This study was planned and conducted in adherence to PRISMA standards [6] of quality for reporting meta-analysis. We also considered the PRISMA criteria based on the PRISMA 2009 checklist in reporting each section, such as introduction, methods, results, and discussion.
Study selection
Studies published between January 1995 and July 2013 were identified by conducting an electronic search of the following databases: EBSCO, Medline, ScienceDirect, ERIC, RISS, and the National Assembly Library of Korea database. The literature search was limited to articles published in English or Korean and was conducted using combinations of the keyword phrases nursing, simulation, human patient, and simulator. A total of 2279 potential studies were identified. Titles and abstracts were reviewed for eligibility.
Relevant studies were screened for inclusion based on the following criteria: 1) the study aimed to evaluate the effectiveness of simulation-based education for nursing students, and 2) an experimental or quasi-experimental design was used. We excluded articles that did not report a control group or that tested the effectiveness of computer-based virtual patients. For abstracts that did not provide sufficient information to determine eligibility, full-length articles were retrieved. Disagreement on the inclusion or exclusion of articles was resolved by consensus. Of the potentially relevant 2279 articles, screening of the title and abstracts resulted in 317 relevant studies. After a review of these articles, 96 studies were retained and three articles included additionally via hand search. These 99 full-text articles were reviewed systematically to confirm their eligibility (Fig. 1).
Criteria for considering studies for this review
In this study, assessment of the methodological quality of 40 selected studies was performed by using the Case Control Study Checklist developed by the Critical Appraisal Skills Programme (CASP) [7]. The CASP appraisal tool was designed to facilitate systematic thinking about educational studies. This tool contains 11 questions in three sections: (1) Are the results of the trial valid? (2) What are the results? (3) Will the results help locally? Most of the items were responded with “yes,” “no,” or “can’t tell.” The papers were assessed by two independent reviewers using the CASP checklist. Any disagreement that arose between the reviewers was resolved through discussion and consensus with a third reviewer. Forty studies met the inclusion criterion of nine or more out of 11 questions answered with “yes” and were consequently considered to be applicable to this review study. The inclusion criteria for this review were as follows:
Study participants
This study sampled pre-licensure nursing students, licensed nurses, or nurse practitioners.
Type of interventions
We defined simulation-based educational intervention as education involving one or more of the following modalities: partial-task trainers, standardized patients (SPs), full-body task trainers, and high-fidelity mannequins.
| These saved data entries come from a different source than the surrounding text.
(** * Cricket auction backend: the live auction engine

    A shallow embedding of the bidding rules ([utils/auctionRules.js]), the
    Mongoose models ([Bid], [Player], [AuctionEvent], [Team],
    [TeamEventBudget]), the bid controller ([placeBid]), the timer callback of
    the event controller ([createTimerCallback]) and the category rotation
    ([autoMoveToNextPlayer]), followed by the properties of the engine.

    Conventions.
    - A JavaScript number that holds an amount of money, a counter or a
      timestamp is a [Z]; the non-finite numbers only occur where the code
      tests for them ([JsValue]).
    - An [ObjectId] is the string the code compares with [toString()].
    - A Mongo collection is the list of its documents in natural order; a
      collection with a unique compound key and the JavaScript [Map] of the
      timer manager are finite maps.
    - [await]ed persistence calls are steps on an explicit database value; a
      thrown exception is the [inl] of a sum and leaves the writes made so far
      in place, as the code has no transactions. *)

From Stdlib Require Import ZArith List Bool Lia DecimalString.
From stdpp Require Import gmap strings.

Import ListNotations.
Open Scope string_scope.
Open Scope list_scope.
Open Scope Z_scope.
Types of outcome variables
Study outcomes included learning and reaction outcomes. Learning outcomes were categorized into three domains: cognitive, psychomotor, and affective.
Data coding
The level of fidelity was determined by the environment, the tools and resources used, and other factors associated with the participants [8]. However, as to debriefing, a few selected studies do not indicate the method of debriefing they had used, making it difficult to categorize and discuss the effects of each debriefing method. Thus, we categorized fidelity level according to the physical equipment used. Fidelity level was coded as low, medium, or high according to the extent to which the simulation model resembled a human being, hybrid, or SP. LFSs were defined as static models or task trainers primarily made of rubber body parts [9, 10]. Medium-fidelity simulators (MFSs) were full-body manikins that have embedded software and can be controlled by an external, handheld device [10]. HFSs were life-sized computerized manikins with realistic anatomical structures and high response fidelity [11]. We also considered hybrid simulators, which combined two or more fidelity levels of simulation. As SP is a person trained as an individual in a scripted scenario for the purposes of instruction, practice, or evaluation [12], the use of SP was considered because of the different types of fidelity responses, such as body expressions and verbal feedback, which cannot be perceived in other simulation models.
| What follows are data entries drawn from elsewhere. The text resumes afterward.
(** Generate cube positions for a given value. *)
Definition getCubePositions (value : Z) : list Position :=
  if value =? 4 then
    for_range 4 (λ i,
      let row := Math_floor_div i 2 in
      let col := js_rem i 2 in
      {| pos_x := col * (CUBE_SIZE + CUBE_GAP);
         pos_y := (1 - row) * (CUBE_SIZE + CUBE_GAP) |})
  else if value =? 7 then
    for_range value (λ i,
      {| pos_x := 0;
         pos_y := (value - 1 - i) * (CUBE_SIZE + CUBE_GAP) |})
  else if value =? 9 then
    for_range 9 (λ i,
      let row := Math_floor_div i 3 in
      let col := js_rem i 3 in
      {| pos_x := col * (CUBE_SIZE + CUBE_GAP);
         pos_y := (2 - row) * (CUBE_SIZE + CUBE_GAP) |})
  else if value <=? 5 then
    for_range value (λ i,
      {| pos_x := 0;
         pos_y := (value - 1 - i) * (CUBE_SIZE + CUBE_GAP) |})
  else
    let cols := layoutCols value in
    let rows := layoutRows value in
    for_range value (λ i,
      let row := Math_floor_div i cols in
      let col := js_rem i cols in
      {| pos_x := col * (CUBE_SIZE + CUBE_GAP);
         pos_y := (rows - 1 - row) * (CUBE_SIZE + CUBE_GAP) |}).

(** Get the color for a specific cube within a block. *)
Definition getCubeColor (blockValue cubeIndex totalCubes : Z) : jsval :=
  if blockValue =? 7 then getNumberBlockColor (cubeIndex + 1)
  else if blockValue =? 9 then
    js_or (js_index NINE_GRAY_COLORS cubeIndex) (JStr "#808080")
  else if blockValue <=? 10 then getNumberBlockColor blockValue
  else
    let tensCount := Math_floor_div blockValue 10 * 10 in
    let remainder := js_rem blockValue 10 in
    if cubeIndex <? tensCount then JStr "#FFFFFF"
    else
      let remainderIndex := cubeIndex - tensCount in
      if remainder =? 7 then getNumberBlockColor (remainderIndex + 1)
      else if remainder =? 9 then
        js_or (js_index NINE_GRAY_COLORS remainderIndex) (JStr "#808080")
      else if remainder =? 0 then JStr "#FFFFFF"
      else getNumberBlockColor remainder.

(** The callback of the [reduce] that finds the face cube: smallest [y],
    then smallest [x]. *)
Definition topCubeStep (arr : list Position) (minIdx : nat) (pos : Position)
    (idx : nat) : nat :=
  let minPos := arr !!! minIdx in
  if pos_y pos <? pos_y minPos then idx
  else if pos_y pos >? pos_y minPos then minIdx
  else if pos_x pos <? pos_x minPos then idx
  else minIdx.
The extracted data were coded by two researchers. A coding manual was developed in order to maintain the reliability of coding. The manual included information regarding effect size calculations and the characteristics of the study and the report. Differences between coders were resolved by discussion until a consensus was achieved.
Data synthesis and analysis
The software Comprehensive Meta-Analysis version 2 (Biostat, Englewood, New Jersey) was used to conduct the data analysis. Effect size estimates were adjusted for sample size (Cohen’s d), and 95 % confidence intervals were calculated to assess the statistical significance of average effect sizes.
Fixed effects models assume that the primary studies have a common effect size. In contrast, random effects models attempt to estimate the distribution of the mean effect size, assuming that each primary study has a different population [13]. A test for heterogeneity of the intervention effects was performed using the Q statistic. As the results of the test for heterogeneity was statistically significant, we used the random effects models to accommodate this heterogeneity for the main effect and sub-group analyses. The planned subgroup analyses were conducted on evaluation outcomes.